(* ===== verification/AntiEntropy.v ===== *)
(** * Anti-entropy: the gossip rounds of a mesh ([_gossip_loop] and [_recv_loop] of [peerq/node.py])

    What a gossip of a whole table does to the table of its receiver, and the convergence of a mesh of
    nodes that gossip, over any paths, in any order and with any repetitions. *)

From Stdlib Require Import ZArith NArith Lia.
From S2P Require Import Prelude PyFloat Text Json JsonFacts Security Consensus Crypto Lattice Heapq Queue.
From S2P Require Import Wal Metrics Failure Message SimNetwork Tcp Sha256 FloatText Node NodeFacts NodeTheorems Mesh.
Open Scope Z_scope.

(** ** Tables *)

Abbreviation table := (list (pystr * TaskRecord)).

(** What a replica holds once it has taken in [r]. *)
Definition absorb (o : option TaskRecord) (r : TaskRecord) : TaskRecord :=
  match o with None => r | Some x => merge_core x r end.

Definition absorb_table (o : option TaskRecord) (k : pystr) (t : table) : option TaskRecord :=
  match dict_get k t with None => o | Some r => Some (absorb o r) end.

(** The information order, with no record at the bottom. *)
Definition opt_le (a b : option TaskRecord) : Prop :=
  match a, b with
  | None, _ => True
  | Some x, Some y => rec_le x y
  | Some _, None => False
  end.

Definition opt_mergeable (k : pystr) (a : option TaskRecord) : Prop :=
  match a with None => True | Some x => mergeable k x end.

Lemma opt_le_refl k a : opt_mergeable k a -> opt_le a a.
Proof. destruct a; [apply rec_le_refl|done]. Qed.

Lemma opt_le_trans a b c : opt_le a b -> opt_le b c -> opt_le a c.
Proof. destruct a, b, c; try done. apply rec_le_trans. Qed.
==
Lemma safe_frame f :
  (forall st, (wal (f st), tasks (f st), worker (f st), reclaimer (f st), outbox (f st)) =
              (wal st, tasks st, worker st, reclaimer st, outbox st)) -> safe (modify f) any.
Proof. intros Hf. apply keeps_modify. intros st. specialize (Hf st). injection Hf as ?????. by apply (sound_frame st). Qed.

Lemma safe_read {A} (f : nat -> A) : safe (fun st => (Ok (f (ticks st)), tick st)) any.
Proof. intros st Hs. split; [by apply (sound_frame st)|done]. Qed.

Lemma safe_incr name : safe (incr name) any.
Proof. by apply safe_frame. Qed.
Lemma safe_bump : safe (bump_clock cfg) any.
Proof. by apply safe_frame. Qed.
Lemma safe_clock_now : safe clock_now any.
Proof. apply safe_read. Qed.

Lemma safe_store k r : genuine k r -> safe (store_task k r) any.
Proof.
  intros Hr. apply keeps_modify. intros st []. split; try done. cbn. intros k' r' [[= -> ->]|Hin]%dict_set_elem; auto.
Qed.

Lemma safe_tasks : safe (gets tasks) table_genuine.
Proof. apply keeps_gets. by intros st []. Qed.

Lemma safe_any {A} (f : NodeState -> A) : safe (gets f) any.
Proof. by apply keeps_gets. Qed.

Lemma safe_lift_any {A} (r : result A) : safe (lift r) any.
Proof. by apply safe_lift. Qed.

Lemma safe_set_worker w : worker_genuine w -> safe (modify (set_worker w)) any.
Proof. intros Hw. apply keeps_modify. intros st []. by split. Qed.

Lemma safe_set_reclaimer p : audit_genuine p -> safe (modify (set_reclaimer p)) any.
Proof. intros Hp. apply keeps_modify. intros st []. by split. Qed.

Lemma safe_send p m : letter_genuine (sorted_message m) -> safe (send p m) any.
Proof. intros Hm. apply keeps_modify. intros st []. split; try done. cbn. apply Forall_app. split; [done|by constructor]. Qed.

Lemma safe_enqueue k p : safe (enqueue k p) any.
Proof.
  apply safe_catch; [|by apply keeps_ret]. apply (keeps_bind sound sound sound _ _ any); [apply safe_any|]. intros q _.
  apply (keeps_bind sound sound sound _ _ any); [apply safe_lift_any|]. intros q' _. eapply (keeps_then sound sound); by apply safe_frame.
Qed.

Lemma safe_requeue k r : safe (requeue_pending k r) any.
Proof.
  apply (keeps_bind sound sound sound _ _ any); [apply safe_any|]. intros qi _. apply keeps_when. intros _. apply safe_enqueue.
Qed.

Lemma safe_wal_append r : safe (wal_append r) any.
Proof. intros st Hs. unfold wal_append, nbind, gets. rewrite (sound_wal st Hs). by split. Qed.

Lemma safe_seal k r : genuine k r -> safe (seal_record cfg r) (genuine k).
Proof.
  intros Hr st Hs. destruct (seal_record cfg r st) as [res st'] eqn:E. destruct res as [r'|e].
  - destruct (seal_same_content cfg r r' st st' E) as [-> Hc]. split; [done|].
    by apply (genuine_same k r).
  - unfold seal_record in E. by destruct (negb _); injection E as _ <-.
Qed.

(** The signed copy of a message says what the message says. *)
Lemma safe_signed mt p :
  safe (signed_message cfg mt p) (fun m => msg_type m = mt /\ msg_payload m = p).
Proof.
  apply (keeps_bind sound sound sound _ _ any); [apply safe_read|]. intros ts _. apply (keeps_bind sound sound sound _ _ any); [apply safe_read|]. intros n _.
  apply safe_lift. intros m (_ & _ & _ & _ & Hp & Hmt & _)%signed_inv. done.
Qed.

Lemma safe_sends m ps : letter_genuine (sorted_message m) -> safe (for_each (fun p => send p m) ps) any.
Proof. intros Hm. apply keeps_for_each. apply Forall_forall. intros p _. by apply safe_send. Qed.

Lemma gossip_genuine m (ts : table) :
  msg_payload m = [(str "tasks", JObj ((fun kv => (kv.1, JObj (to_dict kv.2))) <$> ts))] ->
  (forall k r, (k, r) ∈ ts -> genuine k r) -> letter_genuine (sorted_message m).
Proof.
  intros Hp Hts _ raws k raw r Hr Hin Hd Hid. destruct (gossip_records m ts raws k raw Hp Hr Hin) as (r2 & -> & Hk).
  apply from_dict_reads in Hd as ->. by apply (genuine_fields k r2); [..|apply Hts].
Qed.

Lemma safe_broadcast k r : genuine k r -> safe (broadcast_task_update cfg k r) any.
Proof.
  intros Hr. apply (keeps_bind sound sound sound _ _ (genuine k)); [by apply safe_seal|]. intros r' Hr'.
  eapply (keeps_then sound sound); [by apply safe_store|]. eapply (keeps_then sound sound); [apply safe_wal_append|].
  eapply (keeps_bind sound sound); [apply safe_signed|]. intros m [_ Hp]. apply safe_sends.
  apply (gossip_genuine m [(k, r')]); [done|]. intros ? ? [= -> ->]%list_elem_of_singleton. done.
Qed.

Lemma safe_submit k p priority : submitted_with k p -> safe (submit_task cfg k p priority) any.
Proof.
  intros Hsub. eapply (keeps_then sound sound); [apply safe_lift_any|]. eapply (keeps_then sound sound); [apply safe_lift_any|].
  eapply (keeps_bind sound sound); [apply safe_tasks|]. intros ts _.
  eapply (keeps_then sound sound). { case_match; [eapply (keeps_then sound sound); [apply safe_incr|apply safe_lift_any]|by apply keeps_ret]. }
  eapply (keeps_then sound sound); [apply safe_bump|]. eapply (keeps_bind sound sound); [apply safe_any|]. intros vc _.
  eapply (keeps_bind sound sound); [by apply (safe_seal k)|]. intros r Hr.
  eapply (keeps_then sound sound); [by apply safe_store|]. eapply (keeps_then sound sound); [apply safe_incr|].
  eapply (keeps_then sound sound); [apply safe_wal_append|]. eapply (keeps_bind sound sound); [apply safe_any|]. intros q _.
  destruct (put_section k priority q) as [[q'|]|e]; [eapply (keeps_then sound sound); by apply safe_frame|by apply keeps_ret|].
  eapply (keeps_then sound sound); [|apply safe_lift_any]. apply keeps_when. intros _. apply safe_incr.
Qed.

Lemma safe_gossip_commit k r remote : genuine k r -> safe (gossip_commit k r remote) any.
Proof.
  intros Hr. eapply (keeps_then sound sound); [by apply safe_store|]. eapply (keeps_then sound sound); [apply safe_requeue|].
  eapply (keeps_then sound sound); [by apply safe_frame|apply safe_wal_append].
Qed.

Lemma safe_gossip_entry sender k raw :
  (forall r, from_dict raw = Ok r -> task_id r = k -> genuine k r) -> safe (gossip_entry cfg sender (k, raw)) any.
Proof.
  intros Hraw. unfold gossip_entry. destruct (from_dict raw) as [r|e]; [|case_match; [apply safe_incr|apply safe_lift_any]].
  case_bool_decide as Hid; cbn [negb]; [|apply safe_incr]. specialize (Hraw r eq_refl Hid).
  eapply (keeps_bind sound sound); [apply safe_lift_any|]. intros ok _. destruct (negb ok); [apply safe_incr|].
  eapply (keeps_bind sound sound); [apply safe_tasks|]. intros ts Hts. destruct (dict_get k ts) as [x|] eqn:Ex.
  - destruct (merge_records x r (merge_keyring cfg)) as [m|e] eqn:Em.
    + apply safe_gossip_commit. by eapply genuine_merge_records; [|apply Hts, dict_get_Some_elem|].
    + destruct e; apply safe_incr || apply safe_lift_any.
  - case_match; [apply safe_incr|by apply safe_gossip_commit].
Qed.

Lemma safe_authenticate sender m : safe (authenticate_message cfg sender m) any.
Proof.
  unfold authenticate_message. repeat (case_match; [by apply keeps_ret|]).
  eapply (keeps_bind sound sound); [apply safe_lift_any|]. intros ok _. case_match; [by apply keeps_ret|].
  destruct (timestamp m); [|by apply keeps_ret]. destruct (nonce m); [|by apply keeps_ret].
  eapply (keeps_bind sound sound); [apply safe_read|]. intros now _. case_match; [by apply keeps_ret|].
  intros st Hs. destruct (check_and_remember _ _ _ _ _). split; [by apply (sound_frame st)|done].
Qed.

- [Problem details] Taking the entries above, write out exactly the lines starting with the line containing "Proof. intros st Hs. unfold" and going on through the line containing "by apply (genuine_same k r).", both included, and nothing else.

- [Completed task]
Proof. intros st Hs. unfold wal_append, nbind, gets. rewrite (sound_wal st Hs). by split. Qed.

Lemma safe_seal k r : genuine k r -> safe (seal_record cfg r) (genuine k).
Proof.
  intros Hr st Hs. destruct (seal_record cfg r st) as [res st'] eqn:E. destruct res as [r'|e].
  - destruct (seal_same_content cfg r r' st st' E) as [-> Hc]. split; [done|].
    by apply (genuine_same k r).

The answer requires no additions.